Other primary sources include:

- De expugnatione Salaciae carmen by Goswin of Bossut
- Gesta obsidionis Damiate by Giovanni Codagnello

The Arabic sources of the Crusade, partially compiled in the collection Recueil des historiens des croisades, Historiens orientaux (1872–1906), include the following.

- Complete Work of History, particularly The Years 589–629/1193–1231, by Ali ibn al-Athir, an Arab or Kurdish historian.
- Kitāb al-rawḍatayn (The Book of the Two Gardens) and its sequel al-Dhayl ʿalā l-rawḍatayn, by Arab historian Abū Shāma.
- Tarikh al-Mukhtasar fi Akhbar al-Bashar (History of Abu al-Fida), by Kurdish historian Abu'l-Fida.
- History of Egypt, by Egyptian historian Al-Makrizi.
- History of the Patriarchs of Alexandria, begun in the 10th century, and continued into the 13th century.

Many of these primary sources can be found in Crusade Texts in Translation. Fifteenth century Italian chronicler Francesco Amadi wrote his Chroniques d'Amadi that includes the Fifth Crusade based on the original sources. German historian Reinhold Röhricht also compiled two collections of works concerning the Fifth Crusade: Scriptores Minores Quinti Belli sacri (1879)' and its continuation Testimonia minora de quinto bello sacro (1882). He also collaborated on the work Annales de Terre Sainte that provides a chronology of the Crusade correlated with the original sources.

The reference to the Fifth Crusade is relatively new. Thomas Fuller called it simply Voyage 8 in his The Historie of the Holy Warre. Joseph-François Michaud referred to it as part of the Sixth Crusade in his Histoire des Croisades (translation by British author William Robson), as did Joseph Toussaint Reinaud in his Histoire de la sixième croisade et de la prise de Damiette. Historian George Cox in his The Crusades regarded the Fifth and Sixth Crusades as a single campaign, but by the late 19th century, the designation of the Fifth Crusade was standard.

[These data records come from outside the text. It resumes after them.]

Lemma save_triple : triple whole unpublished (BacktestResult_save r parent name)
  (fun res t => match res with Ok p => p = destination /\ published t | Err _ => whole t end).
Proof.
  unfold BacktestResult_save. cbv zeta. apply triple_bind with (R := fun _ => unpublished).
  { apply triple_query; [by left|done]. }
  intros present. apply triple_bind with (R := fun _ => unpublished); [apply triple_guard; [done|by left]|].
  intros []. apply triple_bind with (R := fun _ => unpublished).
  { eapply triple_weaken; [eapply keeps_unpublished; [apply touches_mkdir_parents|by left]|done..|]. intros [] t Ht; [done|by left]. }
  intros []. eapply triple_bind with (R := fun p t => (exists s, p = parent // ("." +:+ name +:+ "." +:+ s)) /\ unpublished t).
  { eapply triple_weaken; [apply mkdtemp_triple|done..|]. intros [p|e] t [Hu Hp]; [split; [by apply Hp|done]|by left]. }
  intros p. apply triple_pure. intros [s ->]. apply triple_bind with (R := fun _ => published); [|intros []; by apply triple_ret].
  apply triple_catch with (R := fun _ => whole).
  - apply triple_bind with (R := fun _ t => unpublished t /\ bundle_at r (parent // ("." +:+ name +:+ "." +:+ s)) t).
    { eapply triple_weaken; [apply fill_triple|done..|]. intros [[]|e] t [Hu Hb]; [split; [done|by apply Hb]|by left]. }
    intros []. apply triple_bind with (R := fun _ => published).
    { apply triple_syscall; [intros e t [Hu _]; by left|]. intros t t' u [Hu Hb] Hr.
      pose proof (publish_whole s t t' u Hu Hb Hr). split; [by right|done]. }
    intros []. eapply triple_weaken; [apply (keeps_published (fun _ => False)); [apply touches_quietly|done]|done..|].
    intros [] t Ht; [done|by right].
  - intros e d Hd. pose proof (remove_temporary_raises (parent // ("." +:+ name +:+ "." +:+ s)) e d) as [e' He'].
    assert (forall Q, Q (now d) -> triple whole Q (remove_temporary (parent // ("." +:+ name +:+ "." +:+ s)) e) (fun _ => Q) ->
      (forall t, Q t -> whole t) -> let '(d', res) := remove_temporary (parent // ("." +:+ name +:+ "." +:+ s)) e d in
      match res with Ok _ => published (now d') | Err _ => whole (now d') end /\ exists ts, trace d' = trace d ++ ts /\ Forall whole ts) as Hgo.
    { intros Q HQ Ht Hw. specialize (Ht d HQ). destruct (remove_temporary _ e d) as [d' res]. simpl in He'. subst res. naive_solver. }
    destruct Hd as [Hu|Hp]; eapply Hgo; [exact Hu| |by left|exact Hp| |by right].
    + eapply keeps_unpublished; [apply touches_remove_temporary|apply temporary_scratch].
    + eapply keeps_published; [apply touches_remove_temporary|apply temporary_scratch].
Qed.
End save.

Lemma existing_refused {A : Type} (f : tree bytes -> bool) (k : unit -> ST (disk bytes) A) e d d' res :
  (present ← query (fun t => Ok (f t)); st_guard (negb present) e ≫= k) d = (d', res) -> f (now d) = true ->
  now d' = now d /\ exists e, res = Err e.
Proof.
  unfold mbind, ST_bind, query. intros Hd Hf. rewrite Hf in Hd. destruct (fault (clock d)); simplify_eq/=; eauto.
Qed.
(** * EventHub: the in-memory RSVP engine

    A shallow embedding of the two service singletons of the server,
    [EventService] (the event store with its capacity counters) and
    [RSVPService] (the RSVP ledger), with the two operations that write to
    both, [createRSVP] and [cancelRSVP].

    Conventions of the embedding.
    - A JavaScript Number that may be [NaN] is a [Num]. The counters
      [capacity] and [currentAttendees] are integers in the range where
      [++] and [--] are exact; they are [Z].
    - [parseInt(eventId)] is taken as already evaluated: the operations
      receive its value, a [Num] ([NaN] when the route parameter is not
      numeric).
    - [event.date] is only ever read through [new Date(event.date)], so the
      field holds that time value in milliseconds ([NaN] for an invalid
      date).
    - Clock reads ([new Date()], [Date.now()]) are inputs of the operation
      that performs them.
    - [Logger] calls only write to the console and are left out.
    - Both services are module-level singletons; their fields form one
      [Store] that every operation receives and returns.
    - The first part gives every property of an event the type that
      [initializeDefaultEvents] and [createEvent] aim at ([Event.t]). There
      [attendees] is an array, so [push] and [filter] on it cannot throw
      and no [catch] block of [RSVPService] is entered. The second part
      ([RawEvent], [Raw], [Http]) drops that: [capacity] may be NaN,
      [attendees] may be no array, the request bodies carry any value,
      and the [catch] blocks are embedded. [typed_store_agrees] relates
      the two parts.
    - The mongoose routes ([routes/rsvp.js]) make the same checks in the
      same order against the database; they are outside this embedding. *)

From Stdlib Require Import ZArith Ascii String List Bool Lia.
From Stdlib Require Import DecimalString DecimalZ.
From stdpp Require Import base list.

Local Open Scope string_scope.
Local Open Scope list_scope.
Local Open Scope Z_scope.

(** ** JavaScript values and array helpers *)

Inductive Num : Type :=
  | Int (z : Z)
  | NaN.

(** [a === b] on Numbers: [NaN] equals nothing, itself included. *)
Definition strict_eq (a b : Num) : bool :=
  match a, b with
  | Int x, Int y => x =? y
  | _, _ => false
  end.

(** [a <= b] on Numbers: every comparison with [NaN] is false. *)
Definition num_le (a b : Num) : bool :=
  match a, b with
  | Int x, Int y => x <=? y
  | _, _ => false
  end.

Inductive JsValue : Type :=
  | VNumber (n : Num)
  | VString (s : string)
  | VUndefined.

(** [Array.prototype.findIndex]; [None] stands for [-1]. *)
Fixpoint findIndex {A : Type} (p : A -> bool) (l : list A) : option nat :=
  match l with
  | [] => None
  | x :: l' => if p x then Some O else S <$> findIndex p l'
  end.

(** [Array.prototype.push]. *)
Definition push {A : Type} (l : list A) (x : A) : list A := l ++ [x].

(** [const o = arr.find(p); if (o) { ...mutate o... }]: [find] hands out a
    reference to the first matching element, which is then updated in
    place. *)
Definition mutateFound {A : Type} (p : A -> bool) (f : A -> A) (l : list A)
  : list A :=
  match findIndex p l with
  | Some j => alter f j l
  | None => l
  end.
(** C3, as the script has it.  There is no validation step and no
    invalid-parameter error.  In every arithmetic, binary64 included, lines
    122-138 raise [ZeroDivisionError], before any curve is built, exactly
    when one of their three divisors is zero: the half-life (line 123), the
    decay constant (line 124) or the unit factor (line 129).  Otherwise a
    negative number of points makes [np.linspace] raise [ValueError], and
    every other input, whatever the signs of the parameters, gives as many
    samples as points were asked for, zero and one included.  In exact
    arithmetic the decay constant is never zero, so the divisors that count
    are the half-life and the unit factor; in binary64 an infinite half-life
    has a zero decay constant and raises on line 124. *)
Theorem C3_no_validation :
  (forall (T : Type) (HA : Arith T) (HE : Exponential T)
          (t12 N0 factor k : T) (n : Z),
      (eq0 t12 || eq0 (div log_2 t12) || eq0 factor = true ->
       calculos_int t12 N0 factor k n = Raise ZeroDivisionError) /\
      (eq0 t12 || eq0 (div log_2 t12) || eq0 factor = false ->
       (n < 0)%Z ->
       calculos_int t12 N0 factor k n = Raise ValueError) /\
      (eq0 t12 || eq0 (div log_2 t12) || eq0 factor = false ->
       (0 <= n)%Z ->
       exists c,
         calculos_int t12 N0 factor k n = Ok c /\
         calculos t12 N0 factor k (Z.to_nat n) = Ok c /\
         length (df c) = Z.to_nat n)) /\
  (forall t12 factor : R,
      eq0 t12 || eq0 (div log_2 t12) || eq0 factor = true
      <-> t12 = 0 \/ factor = 0) /\
  (eq0 PrimFloat.infinity = false /\
   eq0 (div log_2 PrimFloat.infinity) = true).
Proof.
  split; [|split].
  - intros T HA HE t12 N0 factor k n.
    unfold calculos_int, calculos, constantes, malla_int, malla, np_linspace,
      pydiv.
    split; [|split].
    + intros Hz. destruct (eq0 t12); cbn [bind]; [reflexivity|].
      destruct (eq0 (div log_2 t12)); cbn [bind]; [reflexivity|].
      simpl in Hz. now rewrite Hz.
    + intros Hz Hn. apply orb_false_iff in Hz. destruct Hz as [Hz Hf].
      apply orb_false_iff in Hz. destruct Hz as [Ht Hl].
      rewrite Ht. cbn [bind]. rewrite Hl. cbn [bind]. rewrite Hf.
      cbn [bind]. apply Z.ltb_lt in Hn. now rewrite Hn.
    + intros Hz Hn. apply orb_false_iff in Hz. destruct Hz as [Hz Hf].
      apply orb_false_iff in Hz. destruct Hz as [Ht Hl].
      rewrite Ht. cbn [bind]. rewrite Hl. cbn [bind]. rewrite Hf.
      cbn [bind]. apply Z.ltb_ge in Hn. rewrite Hn. cbn [bind].
      eexists. split; [reflexivity|]. split; [reflexivity|].
      unfold df, curvas. cbn [grid N_t A_t t_u t_s].
      rewrite filas_length; rewrite ?length_map, ?linspace_length;
        reflexivity.
  - intros t12 factor. rewrite !orb_true_iff, !eq0_R. split.
    + intros [[Ht | Hl] | Hf]; [now left| |now right].
      destruct (Req_dec_T t12 0) as [E | E]; [now left|].
      exfalso. now apply (lam_R_neq_0 t12 E).
    + intros [Ht | Hf]; [left; now left|now right].
  - split; vm_compute; reflexivity.
Qed.

Lemma C3_no_validation_witness :
  (calculos_int (T:=R) 0 1000000 3600 5 600 = Raise ZeroDivisionError) /\
  (calculos_int (T:=R) 21600 1000000 3600 5 (-1) = Raise ValueError) /\
  (exists c, calculos_int (T:=R) (-21600) (-1) (-3600) (-5) 1 = Ok c /\
             calculos (-21600) (-1) (-3600) (-5) (Z.to_nat 1) = Ok c /\
             length (df c) = Z.to_nat 1) /\
  (calculos_int (T:=float) (H0:={| np_exp := fun _ => 1%float |})
     PrimFloat.infinity 1000000%float 3600%float 5%float 600
   = Raise ZeroDivisionError).
Proof.
  assert (H0 : eq0 0 = true) by now apply eq0_R.
  assert (Hno : forall t12 factor : R,
             t12 <> 0 -> factor <> 0 ->
             eq0 t12 || eq0 (div log_2 t12) || eq0 factor = false).
  { intros t12 factor Ht Hf.
    destruct (eq0 t12 || eq0 (div log_2 t12) || eq0 factor) eqn:E;
      [|reflexivity].
    apply (proj1 (proj2 C3_no_validation)) in E. tauto. }
  split; [|split; [|split]].
  - apply (proj1 C3_no_validation). cbn [orb]. now rewrite H0.
  - apply (proj1 C3_no_validation); [apply Hno; lra|lia].
  - apply (proj1 C3_no_validation); [apply Hno; lra|lia].
  - apply (proj1 C3_no_validation). reflexivity.
Defined.

(** C3 fails as stated: with [N0 = 0] (and Tc-99m's half-life, seconds, five
    half-lives) the computation raises nothing and returns 600 samples, each
    of population [0]; with one sample point it returns the single time
    [0]. *)
Lemma C3_counterexample :
  (exists c,
      calculos (6 * 3600) 0 1 5 600 = Ok c /\
      length (df c) = 600%nat /\
      Forall (fun x => x = 0) (N_t c)) /\
  (exists c,
      calculos (6 * 3600) 1000000 1 5 1 = Ok c /\
      t_u (grid c) = [0] /\ N_t c = [1000000]).
Proof.
  split.
  - pose proof (calculos_R (6 * 3600) 0 1 5 600 ltac:(lra) ltac:(lra)) as Hc.
    destruct (calculos_lengths _ _ _ _ _ _ Hc) as (Lu & _ & LN & LA).
    eexists. split; [exact Hc|]. split.
    + unfold df. rewrite filas_length; congruence.
    + cbn [N_t]. apply Forall_map, Forall_forall. intros t _.
      unfold N_de_t. simpl. ring.
  - rewrite calculos_R by lra. eexists. split; [reflexivity|].
    cbn [grid N_t t_u t_s]. unfold linspace. simpl. split.
    + f_equal. ring.
    + unfold N_de_t. simpl. f_equal.
      replace (- (ln 2 / (6 * 3600)) * ((0 * (5 * (6 * 3600) / 1 - 0) + 0) * 1))
        with 0 by (field; lra).
      rewrite exp_0. ring.
Qed.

The secondary sources are well-represented in the Bibliography, below. Tertiary sources include works by Louis Bréhier in the Catholic Encyclopedia, Ernest Barker in the Encyclopædia Britannica, and Philip Schaff in the Schaff–Herzog Encyclopedia of Religious Knowledge. Other works include The Mohammedan Dynasties by Stanley Lane-Poole and Bréhier's Crusades (Bibliography and Sources), a concise summary of the historiography of the Crusades.